# To finish or not to finish the mating surface of a dadoed floor?



## Phaedrus (Jan 18, 2012)

I am building a box with hard wood walls and 1/2" Baltic Birch floor. I have a 31/64" wide 3/8" deep dado cut in the sides already for the floor, but I was just wondering if it should have a finish applied inside the dado. The floor will not be glued. My instincts tell me that I am over-thinking this, but would you do?

Sent from my DROID RAZR MAXX using Woodworking Talk


----------



## cabinetman (Jul 5, 2007)

If you are finishing the insides of the sides and the floor, I wouldn't finish the dado.
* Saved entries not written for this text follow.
(** * Recipe filter engine and include resolver

    A shallow embedding of [assets/js/recipe-filter.js] and
    [assets/js/includes.js].

    - JavaScript strings are sequences of UTF-16 code units ([list N]).
    - A JavaScript [Set] of strings is a duplicate-free list in insertion
      order.
    - For the recipe filter a DOM node is identified by a natural number;
      the module-level DOM references of the script are [option]s ([None]
      is [null]).
    - For the include resolver the document is a tree, an element is
      referred to by its place in the tree, and the HTML parser of the
      browser is a parameter.
    - A handler either completes or throws; the page state reached at the
      point of the throw is kept. *)

From Stdlib Require Import List NArith Arith Bool String Ascii Lia.
From Stdlib Require Import Permutation.
From Stdlib Require Import DecimalString.
Import ListNotations.

Set Implicit Arguments.

(** ** JavaScript values used by the two scripts *)
Module JS.

Definition jsstring := list N.

Definition jsstring_eq_dec : forall a b : jsstring, {a = b} + {a <> b} :=
  list_eq_dec N.eq_dec.

Definition str_eqb (a b : jsstring) : bool :=
  if jsstring_eq_dec a b then true else false.

(** A string literal of the source whose characters are all ASCII. *)
Fixpoint lit (s : string) : jsstring :=
  match s with
  | EmptyString => []
  | String c s' => N_of_ascii c :: lit s'
  end.

(** [a + b] on strings. *)
Definition concat (a b : jsstring) : jsstring := a ++ b.

(** [String(n)] for a non-negative integer, as in a template literal or an
    assignment of a number to [textContent]. *)
Definition Number_toString (n : nat) : jsstring :=
  lit (NilZero.string_of_uint (Nat.to_uint n)).

(** Truthiness of a string: only the empty string is falsy. *)
Definition truthy (s : jsstring) : bool :=
  match s with [] => false | _ :: _ => true end.

(** [a || ''] where [a] is a string or [undefined]. *)
Definition or_empty (a : option jsstring) : jsstring :=
  match a with
  | Some s => if truthy s then s else []
  | None => []
  end.

(** ECMAScript WhiteSpace and LineTerminator code units, the ones
    [String.prototype.trim] strips. *)
Definition isWhiteSpace (c : N) : bool :=
  ((9 <=? c) && (c <=? 13) || (c =? 32) || (c =? 160) || (c =? 5760)
   || (8192 <=? c) && (c <=? 8202) || (c =? 8232) || (c =? 8233)
   || (c =? 8239) || (c =? 8287) || (c =? 12288) || (c =? 65279))%N.

Fixpoint trimStart (s : jsstring) : jsstring :=
  match s with
  | [] => []
  | c :: s' => if isWhiteSpace c then trimStart s' else s
  end.

Definition trimEnd (s : jsstring) : jsstring := rev (trimStart (rev s)).

Definition trim (s : jsstring) : jsstring := trimEnd (trimStart s).

(** [s.split(sep)] for a one-code-unit separator: the pieces between the
    separators, so the empty string gives one empty piece. *)
Fixpoint split (sep : N) (s : jsstring) : list jsstring :=
  match s with
  | [] => [[]]
  | c :: s' =>
      if (c =? sep)%N then [] :: split sep s'
      else match split sep s' with
           | [] => [[c]]
           | t :: ts => (c :: t) :: ts
           end
  end.

Definition comma : N := 44.

(** [arr.includes(x)] on an array of strings. *)
Definition includes (arr : list jsstring) (x : jsstring) : bool :=
  existsb (str_eqb x) arr.

(** *** [Set] of strings: distinct members in insertion order *)
Module StrSet.

Definition t := list jsstring.

Definition empty : t := [].
Definition size (s : t) : nat := List.length s.
Definition has (s : t) (x : jsstring) : bool := includes s x.
Definition add (s : t) (x : jsstring) : t :=
  if has s x then s else s ++ [x].
Definition delete (s : t) (x : jsstring) : t :=
  filter (fun y => negb (str_eqb x y)) s.
Definition clear (_ : t) : t := [].
(** [Array.from(s)] *)
Definition to_array (s : t) : list jsstring := s.
(** The reconstructor returns the cycle through node 0, closed, whether or
    not it visits every node. *)
Lemma extract_tour_depot_cycle :
  MIPTSPSolver._extract_tour self x = cycle ++ [0].
Proof.
  pose proof (depot_cycle_length self x cycle Hcycle) as Hlen.
  unfold MIPTSPSolver._extract_tour.
  assert (Hdepot : edges !! 0 ≠ None).
  { rewrite (depot_cycle_edges self x cycle Hcycle 0 0
               (depot_cycle_first self x cycle Hcycle)).
    destruct (lookup_lt_is_Some_2 cycle (1 `mod` length cycle)%nat)
      as [j Hj]; [by apply Nat.mod_upper_bound; lia|].
    by rewrite Hj. }
  rewrite decide_False by done.
  rewrite (depot_cycle_path self x cycle Hcycle).
  case_decide; [apply handle_subtours_depot_cycle|done].
Qed.

End depot_cycle_repair.

(** ** The tour of a single cycle *)

Lemma square_tour_encodes_cycle : encodes_cycle 4 square_tour [0; 1; 2; 3].
Proof.
  split; [done|]. split; [by apply (bool_decide_unpack (NoDup [0; 1; 2; 3]))|].
  split; [done|]. split.
  { intros i Hi. repeat (apply elem_of_cons in Hi as [->|Hi]; [lia|]).
    by apply elem_of_nil in Hi. }
  intros k i j Hi Hj.
  assert (Hcases : ∀ i j', MIPTSPSolver.chosen square_tour i j' = true →
            i ≠ j' → 0 ≤ i < 4 → 0 ≤ j' < 4 →
            (i, j') ∈ [(0, 1); (1, 2); (2, 3); (3, 0)]).
  { intros a b Hch Hne Ha Hb.
    assert (Ha' : a = 0 ∨ a = 1 ∨ a = 2 ∨ a = 3) by lia.
    assert (Hb' : b = 0 ∨ b = 1 ∨ b = 2 ∨ b = 3) by lia.
    destruct Ha' as [?|[?|[?|?]]], Hb' as [?|[?|[?|?]]]; subst a b;
      first [done | by vm_compute in Hch
            | repeat first [by left | right] ]. }
  destruct k as [|[|[|[|k]]]]; simpl in Hi, Hj; try done;
    injection Hi as <-; injection Hj as <-.
  all: split; [by (split; [lia|split; [lia|by vm_compute]])|].
  all: intros j' (Hj' & Hne & Hch);
    pose proof (Hcases _ j' Hch Hne ltac:(lia) Hj') as Hin;
    repeat (apply elem_of_cons in Hin as [Heq|Hin];
            [by simplify_eq|]);
    by apply elem_of_nil in Hin.
Qed.

(** C3. For every [N]-node assignment that encodes a single cycle through
    node 0 and every other node, the tour reconstructor returns that cycle
    closed: a sequence of length [N + 1] that starts and ends at node 0 and
    whose first [N] entries are the [N] nodes, each once.  For the four-node
    assignment 0 → 1 → 2 → 3 → 0 the tour is [[0; 1; 2; 3; 0]]; on the corners
    (0,0), (0,3), (4,3), (4,0) its edges are 3, 4, 3 and 4 long. *)
Theorem extract_tour_hamiltonian (self : MIPTSPSolver.t)
    (x : MIPTSPSolver.solution) (cycle : list Z) :
  encodes_cycle (MIPTSPSolver.n self) x cycle →
  MIPTSPSolver._extract_tour self x = cycle ++ [0]
  ∧ Z.of_nat (length (MIPTSPSolver._extract_tour self x))
    = MIPTSPSolver.n self + 1
  ∧ head (MIPTSPSolver._extract_tour self x) = Some 0
  ∧ last (MIPTSPSolver._extract_tour self x) = Some 0
  ∧ take (Z.to_nat (MIPTSPSolver.n self)) (MIPTSPSolver._extract_tour self x)
    ≡ₚ range0 (MIPTSPSolver.n self)
  ∧ (∃ data, load_tsp_instance square_tsp_file = Ok data
       ∧ MIPTSPSolver._extract_tour (MIPTSPSolver.__init__ data) square_tour
         = [0; 1; 2; 3; 0]
       ∧ TSPData.distance_matrix data
         = [[0; 3; 5; 4]; [3; 0; 4; 5]; [5; 4; 0; 3]; [4; 5; 3; 0]]).
Proof.
  intros [Hperm Hcycle].
  pose proof (extract_tour_depot_cycle self x cycle Hcycle) as ->.
  destruct Hcycle as (_ & Hhead & _).
  assert (Hlen : length cycle = Z.to_nat (MIPTSPSolver.n self)).
  { rewrite Hperm. unfold range0. rewrite length_range. f_equal. lia. }
  assert (Hpos : (0 < length cycle)%nat) by (destruct cycle; [done|simpl; lia]).
  split; [done|]. split; [rewrite length_app; simpl; lia|].
  split; [by destruct cycle|]. split; [by rewrite last_snoc|].
  split; [by rewrite <- Hlen, take_app_length|].
  eexists. split; [vm_compute; reflexivity|]. split; [|done].
  apply (extract_tour_depot_cycle _ _ [0; 1; 2; 3]).
  apply square_tour_encodes_cycle.
Qed.

Lemma extract_tour_hamiltonian_witness :
  encodes_cycle 4 square_tour [0; 1; 2; 3]
  ∧ MIPTSPSolver._extract_tour (MIPTSPSolver.Make [] 4) square_tour
    = [0; 1; 2; 3; 0].
Proof.
  split; [apply square_tour_encodes_cycle|].
  apply (extract_tour_hamiltonian (MIPTSPSolver.Make [] 4) square_tour
           [0; 1; 2; 3]).
  apply square_tour_encodes_cycle.
Defined.

(** The preference of the repair among the walks it collected.  For every
    successor map it returns: (1) the walk collected that holds node 0,
    rotated so that it begins at node 0 and closed by appending node 0;
    (2) when no walk collected holds node 0, the longest one, closed by
    appending its own first node; and the empty sequence when no walk of more
    than one node was collected.  A walk collected follows successors
    through distinct nodes; it need not come back to its first node.  When
    the edges used lead from node 0 along a cycle back to node 0, that cycle,
    closed, is what the repair and the reconstructor return.  For the two
    cycles 0 → 1 → 0 and 2 → 3 → 2 on four nodes the tour returned is
    [[0; 1; 0]]. *)
Theorem handle_subtours_preference (self : MIPTSPSolver.t)
    (edges : gmap Z Z) :
  (∀ st, st ∈ subtours_found self edges →
     (1 < length st)%nat ∧ NoDup st ∧ follows edges st)
  ∧ (∀ st, st ∈ subtours_found self edges → 0 ∈ st →
       ∃ before after,
         st = before ++ 0 :: after ∧ (0 ∉ before)
         ∧ MIPTSPSolver._handle_subtours self edges
           = (0 :: after ++ before) ++ [0])
  ∧ ((∀ st, st ∈ subtours_found self edges → 0 ∉ st) →
     subtours_found self edges ≠ [] →
     ∃ st start,
       st ∈ subtours_found self edges ∧ head st = Some start
       ∧ (∀ st', st' ∈ subtours_found self edges →
            (length st' ≤ length st)%nat)
       ∧ MIPTSPSolver._handle_subtours self edges = st ++ [start])
  ∧ (subtours_found self edges = [] →
     MIPTSPSolver._handle_subtours self edges = [])
  ∧ (∀ x cycle,
       depot_cycle (MIPTSPSolver.n self) x cycle →
       MIPTSPSolver._handle_subtours self (MIPTSPSolver.solution_edges self x)
       = cycle ++ [0]
       ∧ MIPTSPSolver._extract_tour self x = cycle ++ [0])
  ∧ MIPTSPSolver._extract_tour (MIPTSPSolver.Make [] 4) two_cycles
    = [0; 1; 0].
Proof.
  destruct (subtours_found_collected self edges) as [Hall Hdisjoint].
  rewrite Forall_forall in Hall.
  split; [|split; [|split; [|split; [|split]]]].
  - intros st Hst. destruct (Hall st Hst) as (? & ? & ? & _). done.
  - apply handle_subtours_depot.
  - intros Hnone Hsome.
    unfold MIPTSPSolver._handle_subtours. fold (subtours_found self edges).
    cbv zeta.
    destruct (list_find _ (subtours_found self edges)) as [[i st]|] eqn:Hfind.
    { apply list_find_Some in Hfind as (Hi & H0 & _).
      apply list_elem_of_lookup_2 in Hi. by destruct (Hnone st Hi). }
    destruct (subtours_found self edges) as [|first others] eqn:Hfound; [done|].
    destruct (longest_spec first others) as [Hin Hmax].
    destruct (Hall _ Hin) as (Hlen & _).
    destruct (MIPTSPSolver.longest first others) as [|start rest] eqn:Hlongest;
      [simpl in Hlen; lia|].
    exists (start :: rest), start. by repeat (split; [done|]).
  - intros Hnone. unfold MIPTSPSolver._handle_subtours.
    fold (subtours_found self edges). cbv zeta. by rewrite Hnone.
  - intros x cycle Hcycle. split.
    + by apply handle_subtours_depot_cycle.
    + by apply extract_tour_depot_cycle.
  - by vm_compute.
Qed.
Lemma sh_words_flagged (flag : string) (args : list string) :
  flag <> EmptyString -> Shlex.find_unsafe flag = false ->
  sh_words (quote args (flag_pattern flag)) = Some (flagged flag args).
Proof.
  intros Hne Hsafe. unfold quote, flagged.
  apply (sh_words_join (fun a => percent (flag_pattern flag) (Shlex.quote a))
           [Word flag] args).
  intros a rest. cbn [flag_pattern percent].
  rewrite append_empty_r, !string_app_assoc.
  rewrite (sh_read_safe flag None _ Hsafe Hne).
  cbn [word_text String.append sh_read Ascii.eqb Bool.eqb].
  rewrite sh_read_quote.
  destruct (sh_read Bare (Some a) rest); reflexivity.
Qed.

(** X9.  What [quote] writes is made of plain shell words and reads back
    as the arguments: every argument is one word, whatever its characters.
    With a pattern that puts a flag in front, as [-e %s] does, every
    argument is the word after its flag. *)
Theorem quoted_arguments_read_back (args : list string) (flag : string) :
  flag <> EmptyString -> Shlex.find_unsafe flag = false ->
  sh_words (quote args plain_pattern) = Some (map Word args)
  /\ sh_words (quote args (flag_pattern flag))
     = Some (flat_map (fun a => [Word flag; Word a]) args).
Proof.
  intros Hne Hsafe. split;
    [apply sh_words_plain|apply sh_words_flagged; assumption].
Qed.

Lemma quoted_arguments_read_back_witness :
  sh_words (quote ["it's"; ""; "a b"; "x.c"] plain_pattern)
  = Some (map Word ["it's"; ""; "a b"; "x.c"])
  /\ sh_words (quote ["it's"; ""; "a b"; "x.c"] (flag_pattern "-e"))
     = Some (flat_map (fun a => [Word "-e"; Word a]) ["it's"; ""; "a b"; "x.c"]).
Proof.
  apply (quoted_arguments_read_back ["it's"; ""; "a b"; "x.c"] "-e");
    [discriminate|reflexivity].
Defined.

(** ** [globs_to_grep_pipe] *)

Lemma glob_ok_well_braced (glob r : string) :
  glob_to_grep_pattern glob = Ok r -> well_braced glob.
Proof.
  intros Hok. destruct (glob_outcome glob) as [[H _]|[[H _]|[_ H]]];
    [rewrite H in Hok; discriminate|rewrite H in Hok; discriminate|exact H].
Qed.

Lemma glob_raises (glob : string) (e : exn) :
  glob_to_grep_pattern glob = Raise e ->
  ~ well_braced glob
  /\ (e = ValueError (unexpected_brace_msg glob) \/ e = ValueError (unclosed_brace_msg glob)).
Proof.
  intros Hr. destruct (glob_outcome glob) as [[H Hx]|[[H Hx]|[[r H] _]]].
  - rewrite H in Hr. injection Hr as <-. split; [|left; reflexivity].
    intros [Hearly _]. destruct Hx as [n Hn]. specialize (Hearly n). lia.
  - rewrite H in Hr. injection Hr as <-. split; [|right; reflexivity].
    intros [_ Heq]. destruct Hx as [_ Hlt]. lia.
  - rewrite H in Hr. discriminate.
Qed.

(** The patterns of a list of globs, or the exception of the first glob
    that has none. *)
Lemma compile_all_outcome (patterns : list string) :
  (exists rs, compile_all patterns = Ok rs
              /\ Forall2 (fun g r => glob_to_grep_pattern g = Ok r) patterns rs
              /\ Forall well_braced patterns)
  \/ (exists good bad rest msg,
         compile_all patterns = Raise (ValueError msg)
         /\ patterns = good ++ bad :: rest
         /\ Forall well_braced good /\ ~ well_braced bad
         /\ (msg = unexpected_brace_msg bad \/ msg = unclosed_brace_msg bad)
         /\ glob_to_grep_pattern bad = Raise (ValueError msg)).
Proof.
  induction patterns as [|g patterns IH].
  - left. exists []. repeat split; constructor.
  - cbn [compile_all]. destruct (glob_to_grep_pattern g) as [r|e] eqn:Hg.
    + pose proof (glob_ok_well_braced g r Hg) as Hwb. cbn [bind].
      destruct IH as [(rs & -> & Hall & Hwbs)
                     |(good & bad & rest & msg & -> & -> & Hgood & Hbad & Hmsg & Hraise)].
      * left. exists (r :: rs). cbn [bind]. repeat split; constructor; assumption.
      * right. exists (g :: good), bad, rest, msg. cbn [bind].
        repeat split; try assumption. constructor; assumption.
    + destruct (glob_raises g e Hg) as [Hbad Hmsg]. cbn [bind]. right.
      destruct Hmsg as [-> | ->].
      * exists [], g, patterns, (unexpected_brace_msg g).
        repeat split; try assumption; [constructor|left; reflexivity].
      * exists [], g, patterns, (unclosed_brace_msg g).
        repeat split; try assumption; [constructor|right; reflexivity].
Qed.

(** The pipe is made when every glob is well braced, and the program is
    left when one is not. *)
Lemma pipe_outcome (prog : string) (patterns : list string) :
  (Forall well_braced patterns /\ exists pipe, globs_to_grep_pipe prog patterns = Done pipe)
  \/ ((exists bad, In bad patterns /\ ~ well_braced bad)
      /\ exists msg, globs_to_grep_pipe prog patterns = SystemExit msg).
Proof.
  unfold globs_to_grep_pipe.
  destruct (compile_all_outcome patterns)
    as [(rs & -> & _ & Hall)|(good & bad & rest & msg & -> & -> & _ & Hbad & _ & _)].
  - left. eauto.
  - right. split; [|eauto]. exists bad. split; [|exact Hbad].
    apply in_or_app. right. left. reflexivity.
Qed.

(** X10.  [globs_to_grep_pipe] makes the [grep] filter out of the patterns
    of the globs, one [-e] for each, when the braces of every glob nest.
    Otherwise it leaves the program with the message of the first glob
    whose braces do not nest, which names that glob, after the name of the
    program; the globs that follow are not looked at.  No other exception
    leaves it. *)
Theorem pipe_reports_first_malformed_glob (prog : string) (patterns : list string) :
  (exists rs, Forall2 (fun g r => glob_to_grep_pattern g = Ok r) patterns rs
              /\ Forall well_braced patterns
              /\ globs_to_grep_pipe prog patterns
                 = Done ("| grep -EzZ " ++ quote rs (flag_pattern "-e"))%string)
  \/ (exists good bad rest msg,
         patterns = good ++ bad :: rest
         /\ Forall well_braced good /\ ~ well_braced bad
         /\ (msg = unexpected_brace_msg bad \/ msg = unclosed_brace_msg bad)
         /\ glob_to_grep_pattern bad = Raise (ValueError msg)
         /\ globs_to_grep_pipe prog patterns = SystemExit (prog ++ ": " ++ msg)%string).
Proof.
  unfold globs_to_grep_pipe.
  destruct (compile_all_outcome patterns)
    as [(rs & -> & Hall & Hwb)
       |(good & bad & rest & msg & -> & -> & Hgood & Hbad & Hmsg & Hraise)].
  - left. exists rs. repeat split; assumption.
  - right. exists good, bad, rest, msg. repeat split; assumption.
Qed.

(** ** The script *)

Lemma well_braced_all (patterns : list string) (bad : string) :
  Forall well_braced patterns -> In bad patterns -> well_braced bad.
Proof. intros Hall Hin. rewrite Forall_forall in Hall. exact (Hall bad Hin). Qed.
You might get some sticking (blocking) from the finish, which could inhibit the sides from moving.









 







.


----------



## TomC (Oct 27, 2008)

If you are not glueing the floor(bottom) in I would apply my finish to the bottom prior to installing it. I don't see any reason to finish the bottom of the dado.
Tom


----------



## Phaedrus (Jan 18, 2012)

Thanks guys. That was my suspicion, but I was concerned about moisture changes in the wood affecting the dado areas differently. I will assemble my dovetails today (hopefully). I will get a build thread together eventually for what I am working on. My pace has been downright geological on it so far, but I hope to get a few good weekends worth into it soon.

Sent from my DROID RAZR MAXX using Woodworking Talk


----------